We also remember 1946 for the great train wreck when the Exposition Flyer plowed into the rear of the Advanced Flyer at the Loomis Street crossing.
We all entered high school in 1953 while the additions of two wings were being added to the school. We spent most of those two years on buses going between North Central’s field house for P.E. and the old high school (Washington) for art, band, orchestra, chorus and shop classes.
Stores throughout downtown Naperville were mostly locally owned. We all knew Broeker’s, Oswald’s, Soukups, Sheres, Reiches, Haidus, Nelson’s, etc. Three bakeries and three drugstores on one bank also welcomed our business. We had more taverns than churches and the population when we graduated in 1957 was 7,000!
There were three small grocery stores downtown along with the National Tea and A&P Supermarkets.
There was Naper Theater and Spinner’s Liquor Store.
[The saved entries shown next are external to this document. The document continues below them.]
Lemma sends_UpdateApplication response :
  updates_ok response → preserves sends (Callback.UpdateApplication response).
Proof.
  intros Hok. unfold Callback.UpdateApplication, Callback.acceptedApplication, Callback.rejectedApplication.
  do 2 (apply preserves_bind; [apply _|sends_tac|intros _]). apply sends_for_each_in. intros u Hu. specialize (Hok u Hu). unfold Callback.updatedApplication.
  destruct (ua_State u =s "Completed"); [unfold removeApplication; sends_tac|].
  destruct (ua_State u =s "Resuming"); [sends_tac|].
  destruct ((ua_State u =s "Failing") || (ua_State u =s "Failed")) eqn:E; [|sends_tac].
  apply sends_dispatch. intros w. apply fail_event_ok, Hok.
  apply orb_true_iff in E as [E|E]; [left|right]; by apply bool_decide_eq_true in E.
Qed.

End Sends.
(* ===== verification/System.v ===== *)
(** * The running shim

    The parts of the shim together: the operations that informers, the core and
    the scheduling loop call, the goroutines that they start, the placeholder
    manager, and the dispatcher that carries events from the operations to the
    handlers.  A call runs in one step on the shared state (the locks of the
    context, the applications and the tasks serialise them) and then has the
    events it dispatches to hand over to the dispatcher, one at a time, with
    the steps of everything else in between. *)

From S2P Require Import Prelude.
From S2P Require Import GoStrings.
From S2P Require Import K8sApi.
From S2P Require Import K8sInstances.
From S2P Require Import Constants.
From S2P Require Import Resource.
From S2P Require Import PodUtils.
From S2P Require Import SiHelper.
From S2P Require Import TaskGroups.
From S2P Require Import SchedulerCache.
From S2P Require Import World.
From S2P Require Import Logic.
From S2P Require Import Dispatcher.
From S2P Require Import DispatcherThms.
From S2P Require Import Fsm.
From S2P Require Import ContextPods.
From S2P Require Import Task.
From S2P Require Import Application.
From S2P Require Import PlaceholderManager.
From S2P Require Import ShimContext.
From S2P Require Import SchedulerCallback.
From S2P Require Import Examples.
From S2P Require Import ApplicationThms.
From S2P Require Import PlaceholderThms.
From S2P Require Import Safety.
From S2P Require Import SafetyTasks.
From S2P Require Import SafetyContext.
From S2P Require Import SafetyThms.
From S2P Require Import ShimSafety.
From S2P Require Import Sends.

(** ** What a run leaves to do *)

Definition events_in (l : list Effect) : list SchedEvent :=
  omap (λ e, match e with Dispatch ev => Some ev | _ => None end) l.

Definition is_go (e : Effect) : bool :=
  match e with GoBind _ _ _ _ _ | GoCreatePlaceholders _ | GoCleanUp _ => true | _ => false end.

Definition goroutines_in (l : list Effect) : list Effect := filter is_go l.

(** The effects of a run from [w] to [w']. *)
Definition new_effects (w w' : World) : list Effect := drop (length (w_trace w)) (w_trace w').

Definition AppHandler : string := "ShimAppHandler".
Definition TaskHandler : string := "ShimTaskHandler".

(** ** State *)

Record System := mkSystem {
  sy_world : World;
  sy_orphans : gmap string Pod;              (* of the placeholder manager *)
  sy_dispatcher : Dispatcher;
  sy_calls : list (list SchedEvent);         (* per running call: the events it still dispatches *)
  sy_handler : list SchedEvent;              (* the same of the handler in the event loop *)
  sy_goroutines : list Effect;               (* started, not run yet *)
  sy_refused : list SchedEvent               (* history: refused by a dispatcher that does not run *)
}.

Section System.
Context `{SC : SiConstants} `{QO : QuantityOps} `{NIO : NodeInfoOps}.
Context `{MO : MapOrder} `{TT : TerminationTypes} `{PH : PodHelpers} `{JO : JsonOps}.
Context `{TG : TaskGroupJson} `{EV : Env} `{FE : FsmEngine} `{RE : RetryEngine} (conf : ShimConf).
Context (intn : list Effect → nat → nat).

(** [newShimSchedulerInternal]: the handlers the shim registers. *)
Definition shim_handlers (d : Dispatcher) : Dispatcher :=
  let d := d_set_handlers (RegisterEventHandler AppHandler EventTypeApp (d_handlers d)) d in
  d_set_handlers (RegisterEventHandler TaskHandler EventTypeTask (d_handlers d)) d.

Definition system_init (capacity : nat) (timeout now : Z) : System :=
  mkSystem world_init ∅ (shim_handlers (initDispatcher capacity timeout now)) [] [] [] [].

(** The handlers with the given ids; those of node events only wait for an
    answer of the core. *)
Definition run_handlers (ids : gset string) (ev : SchedEvent) : M unit :=
  match ev with
  | DTask _ _ _ => if bool_decide (TaskHandler ∈ ids) then Ctx.handle_event conf ev else mret tt
  | DApp _ _ => if bool_decide (AppHandler ∈ ids) then Ctx.handle_event conf ev else mret tt
  | DNode _ _ => mret tt
  end.

Definition run_goroutine (orphans : gmap string Pod) (e : Effect) : M (gmap string Pod) :=
  match e with
  | GoBind t pod alias nodeName key => bindTask t pod alias nodeName key;; mret orphans
  | GoCreatePlaceholders a => reserve conf intn orphans a
  | GoCleanUp a => cleanUp orphans a
  | _ => mret orphans
  end.

(** The operations of informers, the core and the scheduling loop. *)
Definition external (op : ShimOp) : bool :=
  match op with OHandleEvent _ | OBind _ _ _ _ _ => false | _ => true end.

(** What these callers promise. *)
Definition request_ok (w : World) (op : ShimOp) : Prop :=
  op_ok w op ∧ match op with OUpdateApplication response => updates_ok response | _ => True end.

(** A call, or a goroutine, has run: its events are still to be dispatched. *)
Definition ran (w' : World) (orphans : gmap string Pod) (s : System) : System :=
  let l := new_effects (sy_world s) w' in
  mkSystem w' orphans (sy_dispatcher s) (sy_calls s ++ [events_in l]) (sy_handler s)
    (sy_goroutines s ++ goroutines_in l) (sy_refused s).

Definition set_goroutines (l : list Effect) (s : System) : System :=
  mkSystem (sy_world s) (sy_orphans s) (sy_dispatcher s) (sy_calls s) (sy_handler s) l (sy_refused s).
Definition set_dispatcher (d : Dispatcher) (s : System) : System :=
  mkSystem (sy_world s) (sy_orphans s) d (sy_calls s) (sy_handler s) (sy_goroutines s) (sy_refused s).
Definition set_calls (l : list (list SchedEvent)) (s : System) : System :=
  mkSystem (sy_world s) (sy_orphans s) (sy_dispatcher s) l (sy_handler s) (sy_goroutines s) (sy_refused s).
Definition set_handler (l : list SchedEvent) (s : System) : System :=
  mkSystem (sy_world s) (sy_orphans s) (sy_dispatcher s) (sy_calls s) l (sy_goroutines s) (sy_refused s).

(** The event loop has run the handler of an event. *)
Definition handled (w' : World) (s : System) : System :=
  let l := new_effects (sy_world s) w' in
  mkSystem w' (sy_orphans s) (sy_dispatcher s) (sy_calls s) (events_in l)
    (sy_goroutines s ++ goroutines_in l) (sy_refused s).

(** [Dispatch]: an error is logged and the event is gone. *)
Definition dispatched (ev : SchedEvent) (r : option string) (d' : Dispatcher) (s : System) : System :=
  mkSystem (sy_world s) (sy_orphans s) d' (sy_calls s) (sy_handler s) (sy_goroutines s)
    (match r with Some _ => sy_refused s ++ [ev] | None => sy_refused s end).

(** Steps of the dispatcher alone: its goroutines, the clock, start and stop, and
    the handlers of node registrations. *)
Inductive dispatcher_alone : Dispatcher → Dispatcher → Prop :=
  | da_register id d :
      dispatcher_alone d (d_set_handlers (RegisterEventHandler id EventTypeNode (d_handlers d)) d)
  | da_unregister id d :
      dispatcher_alone d (d_set_handlers (UnregisterEventHandler id EventTypeNode (d_handlers d)) d)
  | da_send i a d :
      d_async d !! i = Some a → full d = false →
      dispatcher_alone d (end_async i (d_set_chan (d_chan d ++ [as_event a]) d))
  | da_give_up i a d :
      d_async d !! i = Some a → (d_timeout d <= d_now d - as_begin a)%Z →
      dispatcher_alone d (end_async i (d_drop (as_event a) (TimedOut (d_now d - as_begin a)) d))
  | da_abandon i a d :
      d_async d !! i = Some a → stop_closed d a = true ∨ d_running d = false →
      dispatcher_alone d (end_async i (d_drop (as_event a) Stopped d))
  | da_start d : dispatcher_alone d (Start d)
  | da_stop d : dispatcher_alone d (Stop d)
  | da_exit d : d_loop d = true → d_closed d = true → dispatcher_alone d (loop_exit d)
  | da_tick n d : (0 <= n)%Z → dispatcher_alone d (d_set_now (d_now d + n) d).

(** ** Steps *)

Inductive sys_step : System → System → Prop :=
  | sys_call op s w' :
      external op = true → request_ok (sy_world s) op → exec conf op (sy_world s) = Some (tt, w') →
      sys_step s (ran w' (sy_orphans s) s)
  | sys_goroutine i e s w' orphans :
      sy_goroutines s !! i = Some e → run_goroutine (sy_orphans s) e (sy_world s) = Some (orphans, w') →
      sys_step s (ran w' orphans (set_goroutines (delete i (sy_goroutines s)) s))
  | sys_retry_orphans s w' orphans :
      cleanOrphanPlaceholders (sy_orphans s) (sy_world s) = Some (orphans, w') →
      sys_step s (ran w' orphans s)
  | sys_receive ev rest s d' w' :
      (* the event loop is done with the previous event *)
      sy_handler s = [] → d_loop (sy_dispatcher s) = true → d_chan (sy_dispatcher s) = ev :: rest →
      deliver (sy_dispatcher s) = Some d' →
      run_handlers (getEventHandler (event_type ev) (d_handlers (sy_dispatcher s))) ev (sy_world s)
        = Some (tt, w') →
      sys_step s (handled w' (set_dispatcher d' s))
  | sys_dispatch i ev rest s r d' :
      sy_calls s !! i = Some (ev :: rest) → dispatch_event ev (sy_dispatcher s) = Some (r, d') →
      sys_step s (dispatched ev r d' (set_calls (<[i := rest]> (sy_calls s)) s))
  | sys_handler_dispatch ev rest s r d' :
      sy_handler s = ev :: rest → dispatch_event ev (sy_dispatcher s) = Some (r, d') →
      sys_step s (dispatched ev r d' (set_handler rest s))
  | sys_dispatcher s d' :
      dispatcher_alone (sy_dispatcher s) d' → sys_step s (set_dispatcher d' s).

Inductive sys_reachable : System → Prop :=
  | sys_init capacity timeout now : sys_reachable (system_init capacity timeout now)
  | sys_next s s' : sys_reachable s → sys_step s s' → sys_reachable s'.

(** The steps that work off what the shim has started, without new requests. *)
Inductive sys_work : System → System → Prop :=
  | wk_goroutine i e s w' orphans :
      sy_goroutines s !! i = Some e → run_goroutine (sy_orphans s) e (sy_world s) = Some (orphans, w') →
      sys_work s (ran w' orphans (set_goroutines (delete i (sy_goroutines s)) s))
  | wk_receive ev rest s d' w' :
      sy_handler s = [] → d_loop (sy_dispatcher s) = true → d_chan (sy_dispatcher s) = ev :: rest →
      deliver (sy_dispatcher s) = Some d' →
      run_handlers (getEventHandler (event_type ev) (d_handlers (sy_dispatcher s))) ev (sy_world s)
        = Some (tt, w') →
      sys_work s (handled w' (set_dispatcher d' s))
  | wk_dispatch i ev rest s r d' :
      sy_calls s !! i = Some (ev :: rest) → dispatch_event ev (sy_dispatcher s) = Some (r, d') →
      sys_work s (dispatched ev r d' (set_calls (<[i := rest]> (sy_calls s)) s))
  | wk_handler_dispatch ev rest s r d' :
      sy_handler s = ev :: rest → dispatch_event ev (sy_dispatcher s) = Some (r, d') →
      sys_work s (dispatched ev r d' (set_handler rest s))
  | wk_dispatcher s d' :
      work (sy_dispatcher s) d' → d_delivered d' = d_delivered (sy_dispatcher s) →
      sys_work s (set_dispatcher d' s).

End System.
Clark’s Corner became Bob’s Corner, then Fidlers’—and they had the best hamburgers in town.
The old Midway Café eventually became Washington Square and it was THE eating place in downtown for many years.
Today there are more than 40 restaurants in the downtown area.
Other downtown (or close to downtown) businesses were Grush Oil, Enck & Drendel, Moore Lumber, Dale’s Record Shop, Netzley’s and Brummel Motors. Then there was Kroehler’s Brown’s Toy Factory, Moser Lumber, Raymond Lumber, the Boilerworks, Boecker Coal & Grain, Zaininger Coal & Fuel, the Bag Factory (by the Cow Tunnel) and Reidy’s.
And who will ever forget two steakburgers, fries and a malt for 93 cents or the square dips of ice cream? A triple dip orange, grape and lime sherbet cone was just 10 cents at Prince Castle.
Hangouts included the Y after football and basketball games, and the Beach all summer long. Pioneer Park was “way out of town” and Naperville Cemetery was on the edge.
Edward Sanitarium became Edward Hospital, one of the best in the Midwest.
Farms owned by Keller, Modaff, Book, Meissinger, Bannister, Hageman, Castle, Weisbrook, Fry, Kocher, Shoger, Gregory and Clow, to name just a few, now all grow houses instead of corn.
Naperville is now 145,000 with two school districts boasting a total of five high schools, 13 middle schools and 26 grade schools. There are three Catholic schools and a Lutheran school in town.
We’ve had three different band shells in Central Park in our lifetime. And summer band concerts performed by the Naperville Municipal Band continue to be the Thursday evening tradition, attracting more than 2,500 every week.
Naperville Century Walk uses art to depict many of the historic successes of our rich history.
Many of us who took Driver’s Ed with Mr. Welzel learned on a stick shift when there were only two stoplights in town.
As much as there have been changes since our graduation, many things still make Naperville special.
Centennial Beach has had a complete make-over. We have a new bandshell with new benches in Central Park. Folks at Naper Settlement and other concerned citizens have made a real effort to preserve the past and our history.
We built a $6 million carillon tower for the millennium and created Rotary Hill which serves a multitude of special events.
We know how to party and have fun with Last Fling, Jazz Fest and Ribfest.
Our American Legion and VFW are very active in supporting our troops and remembering all who served, especially during observances on Memorial Day and Veterans Day.
The Riverwalk was a tremendous undertaking and was built with volunteer labor and private donations in partnership with the City and Park District. It really beautified downtown.
Naperville really is a great place to live and grow up!